TARRYTOWN, N.Y. — A man with a giant Bullmastiff approached Barry Bonds at the Westminster Kennel Club Dog Show on Sunday and asked if Bonds would take a picture with his dog.

Bonds looked at the animal’s pudgy face and then back at the man, who was requesting to photograph him, one of the greatest baseball players of all time, with a show dog. 

"I don’t know your dog," Bonds said. "But I’ll take one with him if you’re in it, too." 


I can see where it would be confusing to hear that Barry Bonds was at the WKC Dog Show, but Bonds and his sister are co-owners of a miniature schnauzer. At any other event, Bonds would probably have been the main attraction. But not even the home-run record-holder could steal the spotlight from thousands of very good dogs and the handlers who dedicate their lives to showing them.

Look, I knew hanging out at the dog show all weekend was going to be a dream assignment, but I wasn’t ready for the amount of heart and genuine depth of feeling that permeates the event. Sports usually involve a crowd where half the people are miserable because their team lost. But at the dog show, even if you don’t win a medal, you’re still a winner. 

Because you are still a very good dog. 

The dog show isn’t just about dogs. It’s about the bond between dogs and the people who love them. During the agility competition, for example, success depends entirely on trust. If the dog trusts its handler, and the handler knows how to communicate with the dog, they’ll do well. The dogs don’t lose a race — the handlers do. 

There are few more heartbreaking expressions than the look on the handlers' faces when they feel they have let down their dogs. 

During Ripple the Boston Terrier’s run, her handler, Daniel Haddy, tripped and almost fell on her. He finished the run and Ripple jumped into his arms. She couldn’t have cared less about a ribbon, but Haddy looked close to tears. I was standing near the finish line and was going to ask if Haddy was OK, but he only looked at the floor and walked away, holding his dog close to his heart. 

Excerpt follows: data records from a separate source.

Lemma demo_ran : Forall3 (ran (Env0 := dead_engine)) (shards_of two_shards 2 [11; 12]) demo_plans demo_bss.
Proof.
  constructor; [|constructor; [|constructor]]; (exists demo_start; eexists _, [None; None]; split; [vm_compute; reflexivity|];
    split; vm_compute; reflexivity).
Qed.

Lemma demo_interleaved : interleaved demo_bss demo_arrival.
Proof.
  assert (exists a b c d, demo_bss = [[a; b]; [c; d]]) as (a & b & c & d & Hbss)
    by (do 4 eexists; vm_compute; reflexivity).
  unfold demo_arrival. rewrite Hbss.
  apply (interleaved_next _ 1%nat _ [d]); [done|]. apply (interleaved_next _ 0%nat _ [b]); [done|].
  apply (interleaved_next _ 1%nat _ []); [done|]. apply (interleaved_next _ 0%nat _ []); [done|].
  apply interleaved_end. repeat constructor.
Qed.

#[local] Existing Instances feeding feeding_text.

Definition demo_arriving : World feed ingester :=
  mkWorld [map (fun b => ("1", inl b)) (take 3 demo_arrival); map (fun b => ("2", inl b)) (drop 3 demo_arrival)] idle_ingester [].

Lemma verdict_counts_what_bots_did_witness :
  wp (ingester_main "" 2) (fun _ w' => exists a m sc,
    verdicts_of "run1" (trace w') = [HSet "result:run1" (result_fields m a sc true)]
    /\ ag_sent a = 4) demo_arriving.
Proof.
  destruct (verdict_counts_what_bots_did (Env0 := dead_engine) "" demo_orch two_shards [11; 12] demo_plans demo_bss demo_arrival 2
    demo_arriving eq_refl ltac:(done) ltac:(vm_compute; reflexivity) ltac:(vm_compute; discriminate)
    demo_ran demo_interleaved idle_ingester_ok eq_refl) as ([] & w' & Hrun & tr & Ht & Hdone).
  exists tt, w'. split; [exact Hrun|]. simpl in Ht. subst tr. destruct Hdone as (a & m & sc & Hv & _ & Hc & _).
  - assert (trace w' = match ingester_main "" 2 demo_arriving with Ok (_, w) => trace w | _ => [] end) as -> by (rewrite Hrun; reflexivity).
    vm_compute. reflexivity.
  - exists a, m, sc. split; [exact Hv|]. etransitivity; [exact (Hc CSent)|]. vm_compute. reflexivity.
Defined.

All dogs are close to their owners' hearts, but some can save their lives. I was lucky enough to meet Ava Hata and her dog, Presley, a longhaired Dachshund. Hata is a Type 1 diabetic, and Presley is trained to tell whether her blood sugar is high or low based on scent. At only 16, Hata is incredibly poised. Check out her story here: 

Hata wasn’t the only impressive junior competitor. Landon Livingston is only 10, but he qualified to compete in junior showmanship against other kids aged up to age 18. His parents, Karen and Clint Livingston, are professional handlers. It was no surprise when Landon got the bug and started training his Field Spaniel, Apollo. 

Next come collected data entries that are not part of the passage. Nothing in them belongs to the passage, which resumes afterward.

(** ** The verdict on it *)

(** The ingester never sets the conformance of a run. *)
Section quiet.
Context `{!Math, !RangeOrder} {W : Type} `{!Env W, !Strconv} (pgDSN : string).

Definition leaves_conformance (c : call) : bool := negb (sets "conformance_score" c).
Abbreviation quiet := (makes (W := W) (L := ingester) leaves_conformance).

Lemma quiet_writeResult run m a sc final : quiet (writeResult run m a sc final).
Proof. apply (makes_perform _ (HSet _ _)). unfold result_fields. by destruct (ag_samples a), final. Qed.

Lemma quiet_load p : quiet (load_agg p).
Proof. unfold load_agg. makes. Qed.

Lemma quiet_board_rows rank members : quiet (board_rows rank members).
Proof. revert rank. induction members as [|[sub sc] members IH]; intros rank; simpl; [makes|]. unfold board_row. makes. Qed.

Lemma quiet_finalize run p : quiet (finalize pgDSN run p).
Proof.
  pose proof quiet_load. pose proof quiet_writeResult. pose proof quiet_board_rows.
  unfold finalize, update_board, publishSnapshot, persist. makes.
Qed.

Lemma quiet_live run p : quiet (live run p).
Proof. pose proof quiet_load. pose proof quiet_writeResult. unfold live. makes. Qed.

Lemma quiet_main n : quiet (ingester_main pgDSN n).
Proof.
  pose proof quiet_load. pose proof quiet_finalize. pose proof quiet_live.
  apply makes_turns; [done|makes|]. intros m. unfold ingest, absorb, absorb_locked. makes.
Qed.
End quiet.

Section verdict.
Context `{!Math, !Log10Laws, !RangeOrder, !Strconv}.

(** Full marks: the correctness is 1, and so is the conformance the score was
    computed with; the score is a number from 30 to 100. *)
Definition full_marks (m : metrics) (sc : F64.t) : Prop :=
  m_correctness m = F64.of_Z 1
  /\ sc = Composite (m_p99 m) (m_tps m) (F64.of_Z 1) (F64.of_Z 1)
  /\ exists z, F64.num sc z /\ 30 * F64.one_u <= z <= 100 * F64.one_u.

Lemma full_correctness x y a b : F64.num x a -> F64.num y b -> a = F64.one_u -> b = F64.one_u -> F64.num (correctness x y) F64.one_u.
Proof.
  intros Hx Hy -> ->. pose proof F64.one_u_pos. pose proof (correctness_num x y _ _ Hx Hy ltac:(lia) ltac:(lia)) as Hn.
  assert (cor_u F64.one_u F64.one_u = F64.one_u) as Heq by (vm_compute; reflexivity). by rewrite Heq in Hn.
Qed.

Lemma total_u_correct : total_u 0 0 F64.one_u = 30 * F64.one_u.
Proof. vm_compute. reflexivity. Qed.

(** Whatever the speed. *)
Lemma correct_score p tps t :
  Int64.in_range p -> F64.num tps t ->
  exists z, F64.num (Composite p tps (F64.of_Z 1) (F64.of_Z 1)) z /\ 30 * F64.one_u <= z <= 100 * F64.one_u.
Proof.
  intros Hp Ht. pose proof F64.one_u_pos. pose proof (F64.of_Z_num_exact 1 ltac:(lia)) as Hone1. rewrite Z.mul_1_l in Hone1.
  destruct (composite_num p tps (F64.of_Z 1) (F64.of_Z 1) t F64.one_u F64.one_u) as (x & y & c & _ & _ & Hc & Rx & Ry & Rc & Hn).
  { by split; try lia. }
  rewrite (F64.num_inj _ _ _ Hc (full_correctness _ _ _ _ Hone1 Hone1 eq_refl eq_refl)) in Hn.
  eexists. split; [exact Hn|]. rewrite <- total_u_correct, <- total_u_full. split; apply total_u_mono; lia.
Qed.

(** The counts of a run of few operations are small. *)
Lemma whole_small run ops tr a m sc :
  whole_verdict run ops tr a m sc -> Z.of_nat (length ops) <= 2 ^ 50 -> verdict_small a.
Proof.
  intros [_ _ _ Hc Ht] Hlen. pose proof (Hc CAcked) as Ha. pose proof (Hc CViolations) as Hv. simpl in Ha, Hv.
  pose proof (count_range is_acked ops). pose proof (count_range is_violation ops).
  assert (forall t s, small_count (at_key (ag_table t a) s)) as Hs.
  { intros t s. rewrite (proj1 (Ht t s)). pose proof (tally_bounds (s =.) (keys t ops)). pose proof (keys_length t ops).
    unfold small_count. lia. }
  split; [|lia]. intros s. split; [exact (Hs TAcks s)|exact (Hs TErrs s)].
Qed.

(** What the verdict on a run without violations says of it: it is computed
    from exactly what its bots did; its conformance is 1, and its correctness
    when anything was acked, which is all it takes. *)
Record clean_marks (run : string) (ops : list bot_op) (tr : list event) (a : runAgg) (m : metrics) (sc : F64.t) : Prop := mkClean {
  cm_written : verdicts_of run tr = [HSet ("result:" +:+ run) (result_fields m a sc true)];
  cm_metrics : compute a = Some m;
  cm_counts c : ag_count c a = count (op_is c) ops;
  cm_tables t : hist_of (keys t ops) (ag_table t a);
  cm_clean : count is_violation ops = 0;
  cm_score : sc = Composite (m_p99 m) (m_tps m) (m_correctness m) (F64.of_Z 1);
  cm_acked : 0 < count is_acked ops -> full_marks m sc;
  cm_silent : count is_acked ops = 0 -> m_correctness m = F64.zero
}.

Lemma clean_verdict run ops tr a m sc :
  whole_verdict run ops tr a m sc -> Z.of_nat (length ops) <= 2 ^ 50 -> count is_violation ops = 0 ->
  (forall r, ev (HGet ("run:" +:+ run) "conformance_score") r ∈ tr -> r = Some "1.0000"%string) ->
  clean_marks run ops tr a m sc.
Proof.
  intros Hw Hlen Hz Hconf. pose proof (whole_small _ _ _ _ _ _ Hw Hlen) as Hs.
  destruct Hw as [Hv Hm (conf & Hin & Hscore) Hc Htab]. rewrite (Hconf _ Hin) in Hscore.
  destruct (compute_parts a m Hm) as (_ & Hp & Htps & Hcor).
  assert (parseFloat "1.0000" = F64.of_Z 1) as Hpf by (vm_compute; reflexivity).
  unfold score_with in Hscore. rewrite Hpf in Hscore. split; [done|done|done|done|done|done| |].
  - intros Hpos. destruct (perfect_run a m ops Hm Hc ltac:(lia)) as (c & Hnum & [_ Hone]). rewrite (Hone (conj Hpos Hz)) in Hnum.
    destruct (correctness_unsigned a Hs) as (u & Hr & Heq). destruct (max_tps_count a (proj1 Hs)) as (t & Ht & Htp).
    rewrite Hcor, Heq in Hnum. pose proof (F64.num_inj _ _ _ Hnum (F64.num_Fin u (proj1 Hr))) as <-.
    assert (m_correctness m = F64.of_Z 1) as Hone1 by (rewrite Hcor, Heq, F64.of_Z_exact by lia; by rewrite Z.mul_1_l).
    rewrite Hone1 in Hscore. subst sc. unfold full_marks. split; [exact Hone1|]. split; [reflexivity|].
    eapply correct_score; [done|]. rewrite Htps, Htp. by apply F64.of_Z_num_exact.
  - intros Hnone. pose proof (Hc CAcked) as Hack. simpl in Hack. rewrite Hcor. unfold correctness_of. by rewrite Hack, Hnone.
Qed.
End verdict.

(** ** The whole way *)

Section honest.
Context `{!Math, !Log10Laws, !RangeOrder, !RangeLaws, !Strconv}.

(** What the worlds have in common is what the services hand on: the shards of
    the job, the batches they ship, and the conformance in the store. *)
Context {B V W : Type} `{!Env B} `{!Env V} `{!Env W}.
Context (bad_url : string -> option string) (clock : B -> Z) (log : list request -> B -> Prop)
  (says : string -> W -> Prop) (pgDSN : string).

"Both he and Apollo had two left feet when he first started out," Karen said. "But he worked so hard, and when he qualified for Westminster, we were thrilled. We promised we’d take him."

But Clint had to have emergency surgery the day they were supposed to leave when doctors found a growth on his kidney. They removed the organ in emergency surgery the day the Livingstons were supposed to leave for Tarrytown, making this the first Westminster show Clint has missed since 1982. 

But if I learned anything this week, it’s that the dog show world is an intense community. They might be competing against each other, but more than anything, they’re looking out for each other. Family friends, who also show dogs, took Landon to Westminster this weekend, where he and Apollo won a ribbon (definitely the most adorable interview I’ve ever been lucky enough to conduct). 

You know what else I learned? These dogs aren’t just for show. Check out Ticket, who works on a farm when he’s not showing at Westminster. 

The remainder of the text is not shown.